━━ Entries provided

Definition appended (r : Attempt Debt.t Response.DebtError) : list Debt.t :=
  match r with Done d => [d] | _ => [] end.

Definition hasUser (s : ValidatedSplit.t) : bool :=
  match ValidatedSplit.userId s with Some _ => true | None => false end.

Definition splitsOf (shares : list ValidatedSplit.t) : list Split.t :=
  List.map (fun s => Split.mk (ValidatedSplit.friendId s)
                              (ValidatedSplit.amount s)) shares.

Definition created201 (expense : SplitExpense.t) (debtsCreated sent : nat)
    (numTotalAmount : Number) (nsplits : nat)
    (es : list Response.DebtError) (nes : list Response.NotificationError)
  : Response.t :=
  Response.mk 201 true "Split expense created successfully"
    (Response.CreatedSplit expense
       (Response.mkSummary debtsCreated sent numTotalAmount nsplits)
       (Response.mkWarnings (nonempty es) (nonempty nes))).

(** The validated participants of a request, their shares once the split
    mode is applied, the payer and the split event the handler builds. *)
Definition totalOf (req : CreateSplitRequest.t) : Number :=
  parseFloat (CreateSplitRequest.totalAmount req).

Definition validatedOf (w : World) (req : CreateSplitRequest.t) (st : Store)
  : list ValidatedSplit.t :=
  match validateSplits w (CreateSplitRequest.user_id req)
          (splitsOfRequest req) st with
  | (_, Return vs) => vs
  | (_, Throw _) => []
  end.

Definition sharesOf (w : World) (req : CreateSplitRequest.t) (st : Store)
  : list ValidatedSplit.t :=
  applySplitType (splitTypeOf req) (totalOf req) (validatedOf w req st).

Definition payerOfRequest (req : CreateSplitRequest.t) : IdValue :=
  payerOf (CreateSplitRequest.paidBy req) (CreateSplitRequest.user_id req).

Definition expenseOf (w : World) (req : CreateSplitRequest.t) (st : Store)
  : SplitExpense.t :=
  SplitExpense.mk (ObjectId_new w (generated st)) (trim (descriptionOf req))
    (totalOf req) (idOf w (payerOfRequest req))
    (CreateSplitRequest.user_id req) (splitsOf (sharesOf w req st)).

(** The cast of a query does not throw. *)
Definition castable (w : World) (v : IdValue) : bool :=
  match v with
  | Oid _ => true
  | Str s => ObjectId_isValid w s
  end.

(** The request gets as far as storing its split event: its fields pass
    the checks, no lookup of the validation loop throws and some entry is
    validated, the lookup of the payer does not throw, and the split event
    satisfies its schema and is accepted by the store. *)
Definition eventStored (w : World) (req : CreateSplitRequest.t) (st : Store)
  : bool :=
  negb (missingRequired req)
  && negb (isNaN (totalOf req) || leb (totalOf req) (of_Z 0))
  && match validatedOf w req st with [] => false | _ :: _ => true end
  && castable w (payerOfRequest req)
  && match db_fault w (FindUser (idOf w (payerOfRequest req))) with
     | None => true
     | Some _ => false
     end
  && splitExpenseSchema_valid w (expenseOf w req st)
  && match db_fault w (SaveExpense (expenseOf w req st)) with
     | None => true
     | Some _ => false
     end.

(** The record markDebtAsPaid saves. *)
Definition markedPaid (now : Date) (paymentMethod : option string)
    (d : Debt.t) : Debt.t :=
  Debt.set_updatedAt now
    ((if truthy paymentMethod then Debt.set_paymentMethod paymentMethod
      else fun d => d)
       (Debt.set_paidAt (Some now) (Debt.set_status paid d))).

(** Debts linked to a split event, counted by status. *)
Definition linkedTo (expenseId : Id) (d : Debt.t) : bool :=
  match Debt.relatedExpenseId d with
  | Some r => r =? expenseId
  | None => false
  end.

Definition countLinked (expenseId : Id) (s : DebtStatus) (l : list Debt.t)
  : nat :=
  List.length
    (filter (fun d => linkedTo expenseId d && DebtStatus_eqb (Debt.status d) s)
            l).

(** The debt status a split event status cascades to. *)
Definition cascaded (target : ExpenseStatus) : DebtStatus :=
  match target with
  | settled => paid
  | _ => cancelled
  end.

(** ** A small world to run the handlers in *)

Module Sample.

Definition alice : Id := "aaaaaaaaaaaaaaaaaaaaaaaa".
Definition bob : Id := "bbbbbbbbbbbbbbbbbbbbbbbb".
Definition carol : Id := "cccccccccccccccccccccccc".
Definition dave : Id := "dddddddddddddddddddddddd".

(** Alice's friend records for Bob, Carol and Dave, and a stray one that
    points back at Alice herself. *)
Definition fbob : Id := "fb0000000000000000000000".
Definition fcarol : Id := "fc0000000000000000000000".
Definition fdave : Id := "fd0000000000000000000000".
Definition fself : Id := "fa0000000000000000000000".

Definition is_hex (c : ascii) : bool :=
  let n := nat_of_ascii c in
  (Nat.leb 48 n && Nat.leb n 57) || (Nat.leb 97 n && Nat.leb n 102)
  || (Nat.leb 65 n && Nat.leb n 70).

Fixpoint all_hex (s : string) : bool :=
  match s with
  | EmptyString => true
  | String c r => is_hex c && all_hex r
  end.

━━━━
━━ Entries provided

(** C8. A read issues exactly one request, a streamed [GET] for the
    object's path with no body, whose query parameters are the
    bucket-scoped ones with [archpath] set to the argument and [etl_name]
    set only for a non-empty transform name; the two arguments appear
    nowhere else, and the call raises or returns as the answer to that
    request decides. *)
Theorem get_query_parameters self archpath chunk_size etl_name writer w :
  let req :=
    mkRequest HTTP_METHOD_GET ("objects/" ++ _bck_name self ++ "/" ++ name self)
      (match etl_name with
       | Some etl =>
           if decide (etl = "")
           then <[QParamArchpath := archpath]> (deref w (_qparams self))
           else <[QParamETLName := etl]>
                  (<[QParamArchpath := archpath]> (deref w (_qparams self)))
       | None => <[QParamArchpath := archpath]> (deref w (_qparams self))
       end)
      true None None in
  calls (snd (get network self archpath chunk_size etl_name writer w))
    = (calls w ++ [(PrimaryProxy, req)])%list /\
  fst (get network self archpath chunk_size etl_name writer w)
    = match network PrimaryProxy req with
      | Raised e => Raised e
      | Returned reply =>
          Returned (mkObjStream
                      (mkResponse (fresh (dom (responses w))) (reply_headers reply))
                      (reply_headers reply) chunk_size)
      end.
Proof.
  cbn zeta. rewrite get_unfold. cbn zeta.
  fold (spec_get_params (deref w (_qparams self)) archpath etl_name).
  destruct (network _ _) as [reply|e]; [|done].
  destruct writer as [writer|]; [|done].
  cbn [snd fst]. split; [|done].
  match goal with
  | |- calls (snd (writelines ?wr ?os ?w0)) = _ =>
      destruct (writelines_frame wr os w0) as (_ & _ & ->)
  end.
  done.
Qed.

━━━━

Task
Starting with the line that holds "Definition linkedTo (expenseId" and ending with the line that holds "Definition bob : Id", retype every line in the data above exactly, and nothing else.

Result
Definition linkedTo (expenseId : Id) (d : Debt.t) : bool :=
  match Debt.relatedExpenseId d with
  | Some r => r =? expenseId
  | None => false
  end.

Definition countLinked (expenseId : Id) (s : DebtStatus) (l : list Debt.t)
  : nat :=
  List.length
    (filter (fun d => linkedTo expenseId d && DebtStatus_eqb (Debt.status d) s)
            l).

(** The debt status a split event status cascades to. *)
Definition cascaded (target : ExpenseStatus) : DebtStatus :=
  match target with
  | settled => paid
  | _ => cancelled
  end.

(** ** A small world to run the handlers in *)

Module Sample.

Definition alice : Id := "aaaaaaaaaaaaaaaaaaaaaaaa".
Definition bob : Id := "bbbbbbbbbbbbbbbbbbbbbbbb".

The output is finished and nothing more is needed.